Após o falecimento, a organização do patrimônio torna-se uma prioridade. No entanto, o processo de inventário gera muitas incertezas, especialmente sobre o investimento necessário para regularizar os bens. Para ajudar você a planejar esse momento, detalhamos abaixo os principais custos envolvidos.
Neste artigo, você vai entender:
- Quais são os principais custos do inventário;
- Quanto custa o ITCMD;
- Como funcionam os honorários do advogado;
- E se existe alguma forma de reduzir os custos.
Quais são os principais custos de um inventário?
1. Imposto sobre Herança (Imposto sobre Transmissão Causa Mortis e Doação – ITCMD)
O ITCMD (Imposto sobre Transmissão Causa Mortis e Doação) é um imposto estadual e varia de acordo com o valor da herança a ser partilhada e com a alíquota de cada Estado.
- A alíquota costuma variar entre 4% e 8% sobre o valor dos bens herdados (varia de Estado para Estado);
- No Distrito Federal, por exemplo, a alíquota é progressiva, de 4% até 6%, dependendo do valor do patrimônio transmitido;
- Cada herdeiro paga o ITCMD de acordo com o valor dos bens que recebe individualmente.
Se cada herdeiro recebeu 100 mil, cada um pagará um percentual sobre esse valor.
Dica: Em alguns casos é possível pedir isenção ou redução do ITCMD. Por isso, é essencial a contratação de um profissional qualificado e especialista na área, que avaliará a melhor forma de evitar gastos desnecessários.
2. Custas de cartório ou judiciais
De modo geral, se o inventário for extrajudicial, será necessário pagar as custas cartorárias para formalização da escritura de inventário e partilha. As custas do cartório variam de Estado para Estado, e são calculadas conforme o valor dos bens transmitidos.
No DF, por exemplo, para inventários cujo patrimônio transmitido é superior a R$1.806.444,32, o valor das custas cartorárias é de R$2.899,35, mas pode aumentar dependendo da quantidade de bens móveis e imóveis.
Não há um preço certo, e por isso é essencial contar com o auxílio de um especialista na área, que será capaz de identificar o cenário e dar previsibilidade ao cliente em relação aos custos.
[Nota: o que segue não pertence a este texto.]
(** Dictionaries. *)

Lemma dict_get_set_same {V} k (v : V) d : dict_get k (dict_set k v d) = Some v.
Proof.
  induction d as [|[k' v'] d IH]; simpl.
  - now rewrite String.eqb_refl.
  - destruct (String.eqb k k') eqn:E; simpl.
    + now rewrite String.eqb_refl.
    + now rewrite E.
Qed.

Lemma dict_get_set_other {V} k k' (v : V) d :
  k <> k' -> dict_get k (dict_set k' v d) = dict_get k d.
Proof.
  intros Hne. induction d as [|[k2 v2] d IH]; simpl.
  - apply String.eqb_neq in Hne. now rewrite Hne.
  - destruct (String.eqb k' k2) eqn:E; simpl.
    + apply String.eqb_eq in E. subst k2.
      apply String.eqb_neq in Hne. now rewrite Hne.
    + destruct (String.eqb k k2); [reflexivity | exact IH].
Qed.

Lemma dict_keys_set {V} k (v : V) d :
  dict_keys (dict_set k v d)
  = if existsb (String.eqb k) (dict_keys d) then dict_keys d
    else dict_keys d ++ [k].
Proof.
  induction d as [|[k' v'] d IH]; simpl; [reflexivity|].
  destruct (String.eqb k k') eqn:E; simpl.
  - apply String.eqb_eq in E. now subst.
  - unfold dict_keys in *. rewrite IH.
    now destruct (existsb (String.eqb k) (map fst d)).
Qed.

Lemma existsb_eqb_In k (l : list string) :
  existsb (String.eqb k) l = true <-> In k l.
Proof.
  rewrite existsb_exists. split.
  - intros (x & Hx & E). apply String.eqb_eq in E. now subst.
  - intros H. exists k. split; [assumption | apply String.eqb_refl].
Qed.

Lemma dict_keys_set_NoDup {V} k (v : V) d :
  NoDup (dict_keys d) -> NoDup (dict_keys (dict_set k v d)).
Proof.
  intros H. rewrite dict_keys_set.
  destruct (existsb (String.eqb k) (dict_keys d)) eqn:E; [assumption|].
  apply NoDup_app; [assumption | repeat constructor; intros [] | ].
  intros x Hx [<-|[]].
  apply existsb_eqb_In in Hx. congruence.
Qed.

Lemma dict_keys_set_In {V} k k' (v : V) d :
  In k' (dict_keys (dict_set k v d)) <-> k' = k \/ In k' (dict_keys d).
Proof.
  rewrite dict_keys_set.
  destruct (existsb (String.eqb k) (dict_keys d)) eqn:E.
  - apply existsb_eqb_In in E. split; [auto|]. intros [->|]; auto.
  - rewrite in_app_iff. simpl. intuition.
Qed.

Lemma dict_get_In {V} k (v : V) d :
  NoDup (dict_keys d) -> In (k, v) d -> dict_get k d = Some v.
Proof.
  induction d as [|[k' v'] d IH]; simpl; intros Hnd Hin; [contradiction|].
  inversion Hnd as [|? ? Hnotin Hnd']; subst.
  destruct Hin as [E|Hin].
  - injection E as -> ->. now rewrite String.eqb_refl.
  - destruct (String.eqb k k') eqn:E.
    + apply String.eqb_eq in E. subst k'. exfalso. apply Hnotin.
      apply in_map_iff. now exists (k, v).
    + now apply IH.
Qed.

Lemma dict_get_Some_In {V} k (v : V) d :
  dict_get k d = Some v -> In (k, v) d.
Proof.
  induction d as [|[k' v'] d IH]; simpl; [discriminate|].
  destruct (String.eqb k k') eqn:E.
  - apply String.eqb_eq in E. subst. intros [= ->]. now left.
  - intros H. right. now apply IH.
Qed.

Lemma dict_get_None {V} k (d : dict V) :
  dict_get k d = None <-> ~ In k (dict_keys d).
Proof.
  induction d as [|[k' v'] d IH]; simpl; [tauto|].
  destruct (String.eqb k k') eqn:E.
  - apply String.eqb_eq in E. subst. split; [discriminate|]. tauto.
  - apply String.eqb_neq in E. rewrite IH. split; [|tauto].
    intros H [H'|H']; [congruence | tauto].
Qed.

(** Stripping. *)

Lemma rstrip_cons (c : ascii) (s : string) :
  rstrip (String c s)
  = match rstrip s with
    | EmptyString => if is_space c then EmptyString else String c EmptyString
    | String d r => String c (String d r)
    end.
Proof. reflexivity. Qed.

Lemma rstrip_idempotent (s : string) : rstrip (rstrip s) = rstrip s.
Proof.
  induction s as [|c s IH]; [reflexivity|].
  rewrite rstrip_cons. destruct (rstrip s) as [|d r] eqn:E.
  - destruct (is_space c) eqn:Ec; [reflexivity|].
    rewrite rstrip_cons. cbn [rstrip]. now rewrite Ec.
  - rewrite rstrip_cons, IH. reflexivity.
Qed.

Lemma rstrip_fixed_tail (c : ascii) (s : string) :
  rstrip (String c s) = String c s -> rstrip s = s.
Proof.
  rewrite rstrip_cons. destruct (rstrip s) as [|d r] eqn:E.
  - destruct (is_space c); [discriminate|]. congruence.
  - congruence.
Qed.

Lemma rstrip_lstrip (s : string) :
  rstrip s = s -> rstrip (lstrip s) = lstrip s.
Proof.
  induction s as [|c s IH]; [reflexivity|].
  intros H. cbn [lstrip]. destruct (is_space c); [|exact H].
  apply IH. exact (rstrip_fixed_tail c s H).
Qed.

Lemma lstrip_idempotent (s : string) : lstrip (lstrip s) = lstrip s.
Proof.
  induction s as [|c s IH]; [reflexivity|].
  cbn [lstrip]. destruct (is_space c) eqn:E; [exact IH|].
  cbn [lstrip]. now rewrite E.
Qed.

(** [s.strip().strip() == s.strip()] *)
Lemma strip_idempotent (s : string) : strip (strip s) = strip s.
Proof.
  unfold strip.
  rewrite (rstrip_lstrip (rstrip s) (rstrip_idempotent s)).
  apply lstrip_idempotent.
Qed.

(** The first character of a stripped text is no white space, nor is
    its last. *)
Lemma lstrip_head (s : string) :
  match lstrip s with
  | String c _ => is_space c = false
  | EmptyString => True
  end.
Proof.
  induction s as [|c s IH]; [exact I|].
  cbn [lstrip]. destruct (is_space c) eqn:E; [exact IH | exact E].
Qed.

Lemma slice_length {A} (l : list A) (s e : Z) :
  0 <= s <= e -> e <= len l -> len (slice l s e) = e - s.
Proof.
  intros Hs He. unfold slice, clamp_index, len in *.
  replace (s <? 0) with false by (symmetry; apply Z.ltb_ge; lia).
  replace (e <? 0) with false by (symmetry; apply Z.ltb_ge; lia).
  rewrite length_firstn, length_skipn. lia.
Qed.

Lemma StronglySorted_app_le {A} (R : A -> A -> Prop) (l1 l2 : list A) :
  StronglySorted R (l1 ++ l2) ->
  forall a b, In a l1 -> In b l2 -> R a b.
Proof.
  induction l1 as [|x l1 IH]; simpl; intros H a b Ha Hb; [contradiction|].
  inversion H as [|? ? Hs Hall]; subst.
  destruct Ha as [<-|Ha]; [|eauto].
  rewrite Forall_forall in Hall. apply Hall, in_or_app. now right.
Qed.

Lemma map_seq_from {A} (f : nat -> A) (n : nat) :
  forall a, map f (seq a n) = map (fun k => f (a + k)%nat) (seq 0 n).
Proof.
  induction n as [|n IH]; intros a; [reflexivity|].
  cbn [seq map]. f_equal; [f_equal; lia|].
  rewrite (IH (S a)), <- (seq_shift n 0), map_map.
  apply map_ext. intros k. f_equal. lia.
Qed.

Lemma dict_set_In {V} k (v : V) d k' v' :
  In (k', v') (dict_set k v d) -> (k' = k /\ v' = v) \/ In (k', v') d.
Proof.
  induction d as [|[k2 v2] d IH]; cbn [dict_set].
  - intros [[= <- <-]|[]]. now left.
  - destruct (String.eqb k k2).
    + intros [[= <- <-]|H]; [now left | right; now right].
    + intros [H|H]; [right; now left|].
      destruct (IH H) as [?|?]; [now left | right; now right].
Qed.

(** Floats. *)

Ltac float_cases :=
  cbn; intros;
  repeat match goal with s : bool |- _ => destruct s end;
  cbn in *; try discriminate; try reflexivity.

Lemma flt_fle (x y : float) : flt x y = true -> fle x y.
Proof.
  unfold fle. destruct x as [a|s|], y as [b|t|]; float_cases.
  match goal with H : Qltb _ _ = true |- _ => apply Qltb_true in H end.
  apply Qle_bool_iff. now apply Qlt_le_weak.
Qed.

Lemma not_flt_fle (x y : float) :
  is_nan x = false -> is_nan y = false -> flt y x = false -> fle x y.
Proof.
  unfold fle. destruct x as [a|s|], y as [b|t|]; float_cases.
  match goal with H : Qltb _ _ = false |- _ => apply Qltb_false in H end.
  now apply Qle_bool_iff.
Qed.

Lemma fle_not_nan (x y : float) :
  fle x y -> is_nan x = false /\ is_nan y = false.
Proof.
  unfold fle. destruct x as [a|s|], y as [b|t|]; float_cases; auto.
Qed.

Lemma fle_trans (x y z : float) : fle x y -> fle y z -> fle x z.
Proof.
  unfold fle.
  destruct x as [a|s|], y as [b|t|], z as [c|u|]; float_cases.
  match goal with
    H1 : Qle_bool _ _ = true, H2 : Qle_bool _ _ = true |- _ =>
      apply Qle_bool_iff in H1, H2
  end.
  apply Qle_bool_iff. eapply Qle_trans; eassumption.
Qed.

Lemma fle_Num (a b : Q) : fle (Num a) (Num b) <-> (a <= b)%Q.
Proof. unfold fle. cbn. apply Qle_bool_iff. Qed.

Lemma flt_Num (a b : Q) : flt (Num a) (Num b) = true <-> (a < b)%Q.
Proof. cbn. apply Qltb_true. Qed.

Section SortFloatProps.
Context {A : Type} (key : A -> float).

Lemma insert_lt_perm x l : Permutation (insert_lt key x l) (x :: l).
Proof.
  induction l as [|y l IH]; simpl; [reflexivity|].
  destruct (flt (key y) (key x)); [|reflexivity].
  rewrite IH. apply perm_swap.
Qed.

Lemma sort_lt_perm l : Permutation (sort_lt key l) l.
Proof.
  induction l as [|x l IH]; simpl; [reflexivity|].
  rewrite insert_lt_perm. now constructor.
Qed.

Lemma sort_lt_In x l : In x (sort_lt key l) <-> In x l.
Proof.
  split; apply Permutation_in;
    [apply sort_lt_perm | symmetry; apply sort_lt_perm].
Qed.

Lemma insert_gt_perm x l : Permutation (insert_gt key x l) (x :: l).
Proof.
  induction l as [|y l IH]; simpl; [reflexivity|].
  destruct (flt (key x) (key y)); [|reflexivity].
  rewrite IH. apply perm_swap.
Qed.

Lemma sort_gt_perm l : Permutation (sort_gt key l) l.
Proof.
  induction l as [|x l IH]; simpl; [reflexivity|].
  rewrite insert_gt_perm. now constructor.
Qed.

Lemma sort_gt_In x l : In x (sort_gt key l) <-> In x l.
Proof.
  split; apply Permutation_in;
    [apply sort_gt_perm | symmetry; apply sort_gt_perm].
Qed.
No caso de inventário judicial, exige-se o pagamento das custas judiciais do tribunal, também variável de tribunal para tribunal.
Em alguns casos, outras despesas eventuais podem surgir, como, por exemplo, despesas para obtenção de certidões atualizadas de bens, avaliação de imóveis, registro de imóveis em cartório, etc.
3. Honorários do advogado
O inventário, seja judicial ou extrajudicial, exige obrigatoriamente um advogado.
- Os honorários costumam ser definidos com base no valor dos bens.
- Muitos escritórios seguem os percentuais da tabela da OAB do Estado. Em geral, os honorários variam entre 5% a 10% do valor do patrimônio a ser recebido pelo cliente.
- Contudo, cada advogado é livre para cobrar o valor que entende adequado, de acordo com a avaliação do caso e sua expertise.
É possível reduzir os custos?
Sim. Algumas estratégias podem ajudar a diminuir os custos do inventário, como a avaliação de estratégias para correto pagamento do ITCMD ou até mesmo eventual pedido de isenção, dependendo do caso. Além disso, existem diversas estratégias para evitar despesas eventuais e desnecessárias, como a possibilidade de alienação de bem por iniciativa particular.
Por isso o auxílio de um especialista na área é essencial.
4. Herdeiros sem dinheiro para inventário: e agora?
Saiba que essa é uma situação comum e que existem alternativas para viabilizar o inventário. Para mais informações, leia: Não tenho dinheiro para fazer o inventário: e agora?
Conclusão
Fazer um inventário envolve custos, mas com planejamento e orientação adequada, é possível evitar surpresas e agilizar o processo.